Fiscal restraint and an improved investment climate should help bring the deficit back to three per cent of GDP within the next three to four years, he said. He forecast the economy would grow by around four per cent this year as it gradually recovers, in line with previous government forecasts.
That would be an acceleration from 2.7 per cent growth last year but below average growth of six-seven per cent in recent years.
The government was appointed in December after the previous administration was forced to quit after failing to maintain fiscal restraint.

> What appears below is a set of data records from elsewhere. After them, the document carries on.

(** * react-proptypes-generate: the inference and merge engine
      ([findPropTypes] and the functions around it) and the command line
      front end (bin/cli.js), embedded in Rocq.

    The JavaScript sources are embedded shallowly: syntax-tree nodes are an
    inductive type, a record of the PropTypes bean is a Rocq record, reads of a
    field that JavaScript leaves [undefined] are [option]s, a thrown exception
    or a rejected promise is the [Throw] case of [result], and a recursion that
    the source does not bound carries fuel. *)

From Stdlib Require Import String Ascii List Bool Arith NArith Lia.
From Stdlib Require Import Sorting.Sorted Sorting.Permutation.
Import ListNotations.
Set Warnings "-register-all".
Open Scope string_scope.
Open Scope list_scope.

(** ** JavaScript values used by the sources *)

(** What a function body can do besides returning: throw (or reject the promise
    it returns). *)
Inductive error :=
| TypeError                      (* a property read on undefined or null *)
| ENOENT                         (* fs.statSync on a path that does not exist *)
| Error (message : string).      (* new Error(message) *)

Inductive result (A : Type) :=
| Ok (a : A)
| Throw (e : error).
Arguments Ok {A} a.
Arguments Throw {A} e.

Definition bind {A B : Type} (r : result A) (k : A -> result B) : result B :=
  match r with
  | Ok a => k a
  | Throw e => Throw e
  end.

Notation "x <- r ;; k" := (bind r (fun x => k))
  (at level 61, r at next level, right associativity).

(** [a === b] on values that are a string or undefined. *)
Definition str_eq (a b : option string) : bool :=
  match a, b with
  | Some x, Some y => String.eqb x y
  | None, None => true
  | _, _ => false
  end.

(** [!!v] on a value that is a string or undefined: the empty string and
    undefined are falsy. *)
Definition truthy (v : option string) : bool :=
  match v with
  | Some s => negb (String.eqb s "")
  | None => false
  end.

(** [ids.indexOf(x) !== -1]. *)
Definition includes (ids : list string) (x : string) : bool :=
  existsb (String.eqb x) ids.

(** ** Syntax trees (the ESTree nodes the sources inspect) *)

Inductive literal :=
| LNumber (raw : string)
| LString (value : string)
| LBoolean (value : bool)
| LNull
| LRegExp (raw : string).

Last year it ran up a record budget deficit of JD1.4bn or nine per cent of GDP, much bigger than expected, as public finances came under strain after the downturn hurt domestic demand and foreign cash flows, including remittances from Gulf expats.
Officials in the administration blame the deficit on years of free-wheeling spending by previous governments during a boom period that saw high aid levels and an investment and real estate bubble.

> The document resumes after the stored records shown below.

(** * AIMLAB-XR-Wireless: the two project restructuring scripts

    A shallow embedding of [clean.py] and [restructure_project.py].  Both
    scripts define a class [ProjectRestructurer] whose [run] method creates a
    fixed directory tree below a base path, copies known asset files from two
    legacy folders, and writes generated configuration and documentation
    files.  Every operation is a call into [pathlib], [shutil], [json] or
    [open]; those calls are modelled here on an explicit file-system state.

    - The file system is a finite map from paths to nodes.  A node is a
      directory or a regular file with its bytes.  Time stamps, permission
      bits and symbolic links are not recorded.
    - A path is the list of its components, *innermost first*:
      [base/src/utils] is ["utils" :: "src" :: base].  Taking the parent is
      taking the tail, and "q lies at or below p" is "p is a suffix of q".
    - A method is a function from the state to an outcome: a value or the
      exception raised, the state left behind, and the lines printed. *)

From stdpp Require Import gmap strings list fin_maps pretty.

Open Scope string_scope.

(** ** Paths and the file-system state *)

Abbreviation path := (list string).

Inductive node :=
  | File (data : string)
  | Dir.

Global Instance node_eq_dec : EqDecision node.
Proof. solve_decision. Defined.

Abbreviation FS := (gmap (list string) node).

(** [p </> name] is [p / name] of pathlib. *)
Definition joinname (p : path) (name : string) : path := name :: p.
Infix "</>" := joinname (at level 40, left associativity).

(** [dest / rel] for a relative path [rel] of several components. *)
Definition joinpath (p rel : path) : path := rel ++ p.

(** [p.parent]; the parent of the root is the root. *)
Definition parent (p : path) : path := tail p.

(** [p.name], [os.path.basename p]. *)
Definition name_of (p : path) : string := default "" (head p).

Definition is_dir_at (s : FS) (p : path) : bool :=
  match s !! p with Some Dir => true | _ => false end.

Definition is_file_at (s : FS) (p : path) : bool :=
  match s !! p with Some (File _) => true | _ => false end.

Definition exists_at (s : FS) (p : path) : bool :=
  match s !! p with Some _ => true | None => false end.

(** A state is well formed when every entry other than the root sits in a
    directory.  Real file systems are; the operations below preserve it. *)
Definition parent_ok (s : FS) (p : path) : Prop :=
  match p with
  | [] => True
  | _ :: q => s !! q = Some Dir
  end.

Global Instance parent_ok_dec s p : Decision (parent_ok s p).
Proof. destruct p; simpl; apply _. Defined.

Definition wf (s : FS) : Prop := map_Forall (λ p _, parent_ok s p) s.

Global Instance wf_dec s : Decision (wf s).
Proof. unfold wf. apply _. Defined.

(** ** Outcomes and the monad of methods *)

Inductive exn :=
  | FileExistsError
  | FileNotFoundError
  | NotADirectoryError
  | IsADirectoryError
  | SameFileError
  | ValueError
  | SystemExit (code : nat).

Global Instance exn_eq_dec : EqDecision exn.
Proof. solve_decision. Defined.

Inductive result (A : Type) :=
  | Ok (a : A)
  | Raise (e : exn).
Arguments Ok {A} a.
Arguments Raise {A} e.

Record outcome (A : Type) := Outcome {
  res : result A;
  fs_of : FS;
  out_of : list string
}.
Arguments Outcome {A} res fs_of out_of.
Arguments res {A} o.
Arguments fs_of {A} o.
Arguments out_of {A} o.

Definition M (A : Type) : Type := FS → outcome A.

Definition ret {A} (a : A) : M A := λ s, Outcome (Ok a) s [].

Definition raise {A} (e : exn) : M A := λ s, Outcome (Raise e) s [].

Definition bind {A B} (m : M A) (f : A → M B) : M B := λ s,
  let o := m s in
  match res o with
  | Raise e => Outcome (Raise e) (fs_of o) (out_of o)
  | Ok a =>
      let o' := f a (fs_of o) in
      Outcome (res o') (fs_of o') (out_of o ++ out_of o')
  end.

Notation "'let*' x := m 'in' k" := (bind m (λ x, k))
  (at level 10, x name, m at level 100, k at level 200).
Notation "m ;; k" := (bind m (λ _, k))
  (at level 100, k at level 200, right associativity).

(** [try: m except e: h e]. *)
Definition catch {A} (m : M A) (h : exn → M A) : M A := λ s,
  let o := m s in
  match res o with
  | Ok _ => o
  | Raise e =>
      let o' := h e (fs_of o) in
      Outcome (res o') (fs_of o') (out_of o ++ out_of o')
  end.

Definition gets {A} (f : FS → A) : M A := λ s, Outcome (Ok (f s)) s [].

Definition print (line : string) : M unit := λ s, Outcome (Ok tt) s [line].

Definition when (b : bool) (m : M unit) : M unit := if b then m else ret tt.

(** [for x in xs: body x]. *)
Fixpoint for_each {A} (xs : list A) (body : A → M unit) : M unit :=
  match xs with
  | [] => ret tt
  | x :: xs' => body x ;; for_each xs' body
  end.

(** ** The library calls the scripts make *)

(** [Path.exists], [Path.is_dir], [Path.is_file]. *)
Definition path_exists (p : path) : M bool := gets (λ s, exists_at s p).
Definition is_dir (p : path) : M bool := gets (λ s, is_dir_at s p).
Definition is_file (p : path) : M bool := gets (λ s, is_file_at s p).

(** On the way up from [p], the first entry that exists is a regular file:
    the path runs through something that is no directory. *)
Fixpoint under_file (s : FS) (p : path) : bool :=
  match p with
  | [] => false
  | _ :: q =>
      match s !! q with
      | Some (File _) => true
      | Some Dir => false
      | None => under_file s q
      end
  end.

(** What a call raises for a path whose parent is missing: [ENOTDIR] when
    the path runs through a regular file, [ENOENT] otherwise. *)
Definition missing_parent (s : FS) (p : path) : exn :=
  if under_file s p then NotADirectoryError else FileNotFoundError.

(** [os.mkdir p]: the entry must be new and its parent a directory. *)
Definition os_mkdir (p : path) : M unit := λ s,
  match s !! p with
  | Some _ => raise FileExistsError s
  | None =>
      match s !! parent p with
      | Some Dir => Outcome (Ok tt) (<[p := Dir]> s) []
      | Some (File _) => raise NotADirectoryError s
      | None => raise (missing_parent s p) s
      end
  end.

(** The [except OSError] branch of [Path.mkdir]: the error is raised again
    unless [exist_ok] holds and the path is a directory. *)
Definition swallow_if_dir (exist_ok : bool) (p : path) (e : exn) : M unit :=
  let* d := is_dir p in
  if negb exist_ok || negb d then raise e else ret tt.

(** [Path.mkdir(parents=False, exist_ok=...)]: a missing parent is raised
    again. *)
Definition mkdir_here (exist_ok : bool) (p : path) : M unit :=
  catch (os_mkdir p) (λ e,
    match e with
    | FileNotFoundError => raise e
    | _ => swallow_if_dir exist_ok p e
    end).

"This is the first time in many years we are reducing public expenditure by such a large extent and putting a brake on unrestrained government spending," Abu Hammour said. The three-month old government also inherited more than $13bn (Dh47.7bn) in public debt.
Abu Hammour, however, said public debt levels were steady at 60 per cent of GDP and "nowhere near the worrying levels of other countries".
"The fiscal situation is reassuring and comfortable," he said. Sound economic fundamentals were also cushioned by record foreign reserves of around $11bn that covered nine months of imports – almost three times the International Monetary Fund recommendation, he said.
The government would offer more infrastructure projects through private-public partnerships to attract partners from the private sector, he said.
Corporate tax reforms, introduced at the start of the year to attract foreign investors and businesses, should boost capital inflows and spur domestic investment, he said.
The government cut corporate taxes for banks to 30 per cent from 38 per cent and cut tax for industry by four percentage points to 14 per cent. It also offered long-term tax breaks for foreign direct investment in industrial and free zones.
"There is more competition to attract capital and we are seeking to offer more incentives to bring more job generating investments that spur growth and offset the impact of the crisis," he said.